**YOUR TASK**: In the material below, find each line that contains the word "negative" and copy it.

┏━━

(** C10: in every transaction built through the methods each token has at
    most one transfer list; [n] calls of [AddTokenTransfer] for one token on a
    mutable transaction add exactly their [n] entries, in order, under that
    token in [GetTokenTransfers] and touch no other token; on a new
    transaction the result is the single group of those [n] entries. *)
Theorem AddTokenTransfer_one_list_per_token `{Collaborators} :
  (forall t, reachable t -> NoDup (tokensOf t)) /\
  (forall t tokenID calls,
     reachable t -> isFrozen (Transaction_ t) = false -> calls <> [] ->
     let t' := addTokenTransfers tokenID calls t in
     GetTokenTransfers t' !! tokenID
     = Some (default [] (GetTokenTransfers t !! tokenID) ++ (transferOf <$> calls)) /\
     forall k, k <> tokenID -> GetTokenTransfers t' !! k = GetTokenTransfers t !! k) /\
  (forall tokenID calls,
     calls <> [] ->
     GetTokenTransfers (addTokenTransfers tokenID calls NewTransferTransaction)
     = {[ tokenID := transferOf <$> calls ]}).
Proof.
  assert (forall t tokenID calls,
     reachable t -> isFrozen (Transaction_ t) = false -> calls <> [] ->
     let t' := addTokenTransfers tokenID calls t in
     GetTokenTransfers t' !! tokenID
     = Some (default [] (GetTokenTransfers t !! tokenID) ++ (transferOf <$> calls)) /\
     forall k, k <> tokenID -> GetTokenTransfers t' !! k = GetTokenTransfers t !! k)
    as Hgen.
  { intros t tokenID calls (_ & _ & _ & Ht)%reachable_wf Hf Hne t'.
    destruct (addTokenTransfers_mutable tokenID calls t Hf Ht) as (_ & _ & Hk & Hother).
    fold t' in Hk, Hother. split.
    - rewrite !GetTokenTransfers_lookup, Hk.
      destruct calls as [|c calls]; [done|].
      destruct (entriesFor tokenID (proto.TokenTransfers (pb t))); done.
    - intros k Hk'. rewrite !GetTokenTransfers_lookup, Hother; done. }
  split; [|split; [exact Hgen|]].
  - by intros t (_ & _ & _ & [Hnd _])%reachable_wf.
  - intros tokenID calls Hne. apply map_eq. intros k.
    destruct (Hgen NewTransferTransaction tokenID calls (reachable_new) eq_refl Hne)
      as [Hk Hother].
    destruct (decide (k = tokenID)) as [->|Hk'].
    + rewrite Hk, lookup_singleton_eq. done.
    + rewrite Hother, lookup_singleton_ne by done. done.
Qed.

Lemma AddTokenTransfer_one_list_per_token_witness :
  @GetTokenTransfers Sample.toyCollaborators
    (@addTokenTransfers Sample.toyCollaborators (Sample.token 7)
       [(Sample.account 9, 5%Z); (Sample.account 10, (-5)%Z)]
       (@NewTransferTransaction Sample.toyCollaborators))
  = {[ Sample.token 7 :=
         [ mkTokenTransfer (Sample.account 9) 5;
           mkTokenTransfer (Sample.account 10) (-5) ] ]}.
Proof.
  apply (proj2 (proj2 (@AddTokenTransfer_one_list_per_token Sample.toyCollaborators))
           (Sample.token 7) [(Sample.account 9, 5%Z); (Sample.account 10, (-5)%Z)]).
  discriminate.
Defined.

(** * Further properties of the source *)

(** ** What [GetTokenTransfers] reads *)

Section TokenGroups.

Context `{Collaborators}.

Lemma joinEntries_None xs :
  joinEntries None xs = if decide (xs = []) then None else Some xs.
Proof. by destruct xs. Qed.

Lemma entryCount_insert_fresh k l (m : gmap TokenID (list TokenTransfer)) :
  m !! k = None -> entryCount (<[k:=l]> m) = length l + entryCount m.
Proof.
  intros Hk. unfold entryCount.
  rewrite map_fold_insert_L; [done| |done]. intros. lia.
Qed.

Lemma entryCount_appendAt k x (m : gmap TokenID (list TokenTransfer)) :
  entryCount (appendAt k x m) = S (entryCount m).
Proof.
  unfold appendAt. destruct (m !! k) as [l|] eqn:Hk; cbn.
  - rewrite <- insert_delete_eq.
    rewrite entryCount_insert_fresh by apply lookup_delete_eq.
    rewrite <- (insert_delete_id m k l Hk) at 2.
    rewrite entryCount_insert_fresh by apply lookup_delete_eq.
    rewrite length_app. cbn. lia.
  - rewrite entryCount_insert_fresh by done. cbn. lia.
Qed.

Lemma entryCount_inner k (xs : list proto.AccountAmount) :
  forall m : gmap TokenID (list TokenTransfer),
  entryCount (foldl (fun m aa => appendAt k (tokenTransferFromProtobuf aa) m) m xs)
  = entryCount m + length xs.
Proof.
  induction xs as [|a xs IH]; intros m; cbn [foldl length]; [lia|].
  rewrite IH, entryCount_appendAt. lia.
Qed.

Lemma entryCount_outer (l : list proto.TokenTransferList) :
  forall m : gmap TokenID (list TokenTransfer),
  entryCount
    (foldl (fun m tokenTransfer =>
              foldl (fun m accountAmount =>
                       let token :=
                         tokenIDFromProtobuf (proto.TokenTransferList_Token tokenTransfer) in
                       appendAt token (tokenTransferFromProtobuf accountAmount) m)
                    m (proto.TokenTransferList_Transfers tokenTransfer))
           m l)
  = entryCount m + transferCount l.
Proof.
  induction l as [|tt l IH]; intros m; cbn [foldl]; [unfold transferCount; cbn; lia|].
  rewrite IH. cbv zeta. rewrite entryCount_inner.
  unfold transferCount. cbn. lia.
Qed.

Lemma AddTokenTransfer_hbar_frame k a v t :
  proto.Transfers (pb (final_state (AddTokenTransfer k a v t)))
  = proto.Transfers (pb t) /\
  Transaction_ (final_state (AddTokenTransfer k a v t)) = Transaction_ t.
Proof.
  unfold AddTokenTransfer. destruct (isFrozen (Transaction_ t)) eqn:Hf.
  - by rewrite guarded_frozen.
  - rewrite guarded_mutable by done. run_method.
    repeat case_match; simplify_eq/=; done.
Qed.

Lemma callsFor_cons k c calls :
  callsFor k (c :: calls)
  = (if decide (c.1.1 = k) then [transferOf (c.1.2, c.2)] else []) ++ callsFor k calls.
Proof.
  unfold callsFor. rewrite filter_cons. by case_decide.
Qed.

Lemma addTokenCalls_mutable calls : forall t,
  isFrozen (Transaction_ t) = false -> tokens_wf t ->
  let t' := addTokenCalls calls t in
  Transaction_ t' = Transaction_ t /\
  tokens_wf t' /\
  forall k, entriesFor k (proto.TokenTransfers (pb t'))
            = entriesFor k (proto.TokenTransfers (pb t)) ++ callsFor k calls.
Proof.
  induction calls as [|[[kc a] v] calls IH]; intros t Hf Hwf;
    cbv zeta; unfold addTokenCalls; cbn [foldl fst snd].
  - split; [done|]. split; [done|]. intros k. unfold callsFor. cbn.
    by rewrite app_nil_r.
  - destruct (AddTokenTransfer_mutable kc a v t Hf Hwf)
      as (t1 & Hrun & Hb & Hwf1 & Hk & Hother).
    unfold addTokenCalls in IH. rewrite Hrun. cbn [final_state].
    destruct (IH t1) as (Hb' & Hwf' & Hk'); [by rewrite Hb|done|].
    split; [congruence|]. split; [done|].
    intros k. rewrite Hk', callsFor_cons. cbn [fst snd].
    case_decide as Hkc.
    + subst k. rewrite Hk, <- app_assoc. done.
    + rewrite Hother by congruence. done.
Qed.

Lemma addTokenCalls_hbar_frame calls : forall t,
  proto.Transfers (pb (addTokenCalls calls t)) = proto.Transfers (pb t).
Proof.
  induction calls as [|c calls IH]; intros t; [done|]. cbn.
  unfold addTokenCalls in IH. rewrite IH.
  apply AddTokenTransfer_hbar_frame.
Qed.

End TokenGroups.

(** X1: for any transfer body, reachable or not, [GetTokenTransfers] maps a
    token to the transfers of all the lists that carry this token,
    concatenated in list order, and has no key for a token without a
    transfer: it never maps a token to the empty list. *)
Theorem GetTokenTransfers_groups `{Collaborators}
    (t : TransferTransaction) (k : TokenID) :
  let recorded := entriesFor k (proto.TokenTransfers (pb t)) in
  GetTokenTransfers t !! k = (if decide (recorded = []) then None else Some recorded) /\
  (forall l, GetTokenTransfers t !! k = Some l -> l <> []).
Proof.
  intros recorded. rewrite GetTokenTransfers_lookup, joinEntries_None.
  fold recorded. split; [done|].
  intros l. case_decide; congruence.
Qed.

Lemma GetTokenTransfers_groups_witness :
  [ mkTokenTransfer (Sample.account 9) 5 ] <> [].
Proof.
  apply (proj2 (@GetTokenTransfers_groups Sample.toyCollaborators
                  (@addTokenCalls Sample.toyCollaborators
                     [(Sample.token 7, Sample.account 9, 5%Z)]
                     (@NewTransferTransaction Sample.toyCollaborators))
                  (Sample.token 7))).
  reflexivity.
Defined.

┗━━
┏━━

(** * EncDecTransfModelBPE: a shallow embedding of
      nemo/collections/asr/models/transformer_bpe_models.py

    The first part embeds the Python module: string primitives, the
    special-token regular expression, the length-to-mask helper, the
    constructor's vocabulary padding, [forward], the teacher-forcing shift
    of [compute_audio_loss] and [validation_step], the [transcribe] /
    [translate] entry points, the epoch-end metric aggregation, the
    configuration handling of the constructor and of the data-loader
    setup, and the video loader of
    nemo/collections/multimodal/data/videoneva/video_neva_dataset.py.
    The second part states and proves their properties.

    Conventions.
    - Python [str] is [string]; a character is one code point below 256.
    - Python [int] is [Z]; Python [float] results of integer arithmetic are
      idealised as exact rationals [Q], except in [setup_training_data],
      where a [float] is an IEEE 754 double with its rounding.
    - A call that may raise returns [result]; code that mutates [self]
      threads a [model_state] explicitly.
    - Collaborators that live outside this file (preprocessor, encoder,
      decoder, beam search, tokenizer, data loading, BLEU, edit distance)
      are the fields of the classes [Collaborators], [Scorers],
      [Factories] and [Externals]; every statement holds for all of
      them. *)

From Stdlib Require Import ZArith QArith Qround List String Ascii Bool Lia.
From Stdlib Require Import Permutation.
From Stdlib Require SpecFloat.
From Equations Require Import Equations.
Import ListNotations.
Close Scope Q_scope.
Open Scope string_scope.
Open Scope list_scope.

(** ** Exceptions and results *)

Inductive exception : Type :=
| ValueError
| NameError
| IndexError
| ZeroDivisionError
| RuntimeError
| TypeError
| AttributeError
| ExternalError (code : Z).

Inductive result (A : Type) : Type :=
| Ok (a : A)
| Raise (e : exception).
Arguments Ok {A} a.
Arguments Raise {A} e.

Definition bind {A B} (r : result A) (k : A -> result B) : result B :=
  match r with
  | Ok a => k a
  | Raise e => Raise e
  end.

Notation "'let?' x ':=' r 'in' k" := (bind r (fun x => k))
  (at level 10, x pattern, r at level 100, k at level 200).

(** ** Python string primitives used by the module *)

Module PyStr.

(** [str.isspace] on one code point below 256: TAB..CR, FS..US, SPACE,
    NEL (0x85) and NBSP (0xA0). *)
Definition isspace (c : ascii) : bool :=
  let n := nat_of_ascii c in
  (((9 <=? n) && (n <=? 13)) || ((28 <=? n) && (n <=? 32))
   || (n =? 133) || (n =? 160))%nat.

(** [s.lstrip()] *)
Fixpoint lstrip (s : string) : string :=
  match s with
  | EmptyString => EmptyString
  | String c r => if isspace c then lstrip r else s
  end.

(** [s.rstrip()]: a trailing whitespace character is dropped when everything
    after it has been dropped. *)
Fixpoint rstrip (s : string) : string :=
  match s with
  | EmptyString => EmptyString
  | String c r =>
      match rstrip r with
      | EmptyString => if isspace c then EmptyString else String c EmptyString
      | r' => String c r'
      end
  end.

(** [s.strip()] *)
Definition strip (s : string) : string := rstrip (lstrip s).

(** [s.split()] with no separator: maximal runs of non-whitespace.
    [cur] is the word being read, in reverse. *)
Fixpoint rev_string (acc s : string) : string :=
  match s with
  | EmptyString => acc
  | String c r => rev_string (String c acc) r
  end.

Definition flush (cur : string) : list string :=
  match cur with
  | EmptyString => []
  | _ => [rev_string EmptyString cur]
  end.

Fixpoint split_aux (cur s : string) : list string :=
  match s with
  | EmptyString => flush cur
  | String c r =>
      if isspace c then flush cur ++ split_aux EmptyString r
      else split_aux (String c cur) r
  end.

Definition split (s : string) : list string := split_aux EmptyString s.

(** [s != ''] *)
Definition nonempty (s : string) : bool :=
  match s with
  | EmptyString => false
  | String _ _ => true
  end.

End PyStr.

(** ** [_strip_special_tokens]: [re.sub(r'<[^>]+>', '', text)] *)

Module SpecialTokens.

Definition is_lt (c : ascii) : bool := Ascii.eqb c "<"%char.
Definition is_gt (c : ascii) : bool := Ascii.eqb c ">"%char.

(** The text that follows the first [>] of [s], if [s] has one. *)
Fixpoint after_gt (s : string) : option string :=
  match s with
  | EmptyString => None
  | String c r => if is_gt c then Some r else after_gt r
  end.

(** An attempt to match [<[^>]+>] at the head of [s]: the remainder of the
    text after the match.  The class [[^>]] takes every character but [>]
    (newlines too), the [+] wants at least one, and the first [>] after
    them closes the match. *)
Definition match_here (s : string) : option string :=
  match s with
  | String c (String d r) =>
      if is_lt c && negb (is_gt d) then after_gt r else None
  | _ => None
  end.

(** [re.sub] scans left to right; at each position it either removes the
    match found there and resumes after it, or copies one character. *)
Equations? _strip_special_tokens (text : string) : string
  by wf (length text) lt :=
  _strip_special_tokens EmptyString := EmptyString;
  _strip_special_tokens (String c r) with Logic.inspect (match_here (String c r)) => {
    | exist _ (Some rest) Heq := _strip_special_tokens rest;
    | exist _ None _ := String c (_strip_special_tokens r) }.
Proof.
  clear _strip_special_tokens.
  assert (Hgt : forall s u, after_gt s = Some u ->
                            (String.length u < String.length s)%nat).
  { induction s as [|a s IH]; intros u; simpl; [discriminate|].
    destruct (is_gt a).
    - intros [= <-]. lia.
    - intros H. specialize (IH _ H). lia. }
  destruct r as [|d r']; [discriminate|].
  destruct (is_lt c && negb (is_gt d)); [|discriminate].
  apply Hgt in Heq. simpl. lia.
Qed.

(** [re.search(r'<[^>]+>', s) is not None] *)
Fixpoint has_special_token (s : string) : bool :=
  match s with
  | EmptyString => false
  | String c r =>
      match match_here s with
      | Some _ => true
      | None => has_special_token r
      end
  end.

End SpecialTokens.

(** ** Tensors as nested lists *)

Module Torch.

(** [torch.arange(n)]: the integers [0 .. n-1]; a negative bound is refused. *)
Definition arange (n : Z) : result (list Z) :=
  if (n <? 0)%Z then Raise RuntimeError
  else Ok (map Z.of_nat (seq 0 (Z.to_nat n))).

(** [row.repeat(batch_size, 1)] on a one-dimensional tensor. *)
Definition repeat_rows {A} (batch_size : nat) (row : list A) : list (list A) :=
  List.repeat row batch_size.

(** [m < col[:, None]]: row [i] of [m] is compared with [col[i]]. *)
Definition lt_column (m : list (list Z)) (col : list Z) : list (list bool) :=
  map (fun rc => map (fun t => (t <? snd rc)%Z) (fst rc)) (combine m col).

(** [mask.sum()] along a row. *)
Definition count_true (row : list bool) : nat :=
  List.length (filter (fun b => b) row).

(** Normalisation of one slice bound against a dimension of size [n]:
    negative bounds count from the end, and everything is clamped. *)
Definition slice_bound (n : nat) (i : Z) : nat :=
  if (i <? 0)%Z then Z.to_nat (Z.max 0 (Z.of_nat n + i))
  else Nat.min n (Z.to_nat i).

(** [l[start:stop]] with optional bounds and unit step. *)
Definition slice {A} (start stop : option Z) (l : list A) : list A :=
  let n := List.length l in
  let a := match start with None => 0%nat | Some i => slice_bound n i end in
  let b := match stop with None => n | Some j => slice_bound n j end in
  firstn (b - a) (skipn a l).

┗━━

**WRITTEN ANSWER**:
(** [torch.arange(n)]: the integers [0 .. n-1]; a negative bound is refused. *)
    negative bounds count from the end, and everything is clamped. *)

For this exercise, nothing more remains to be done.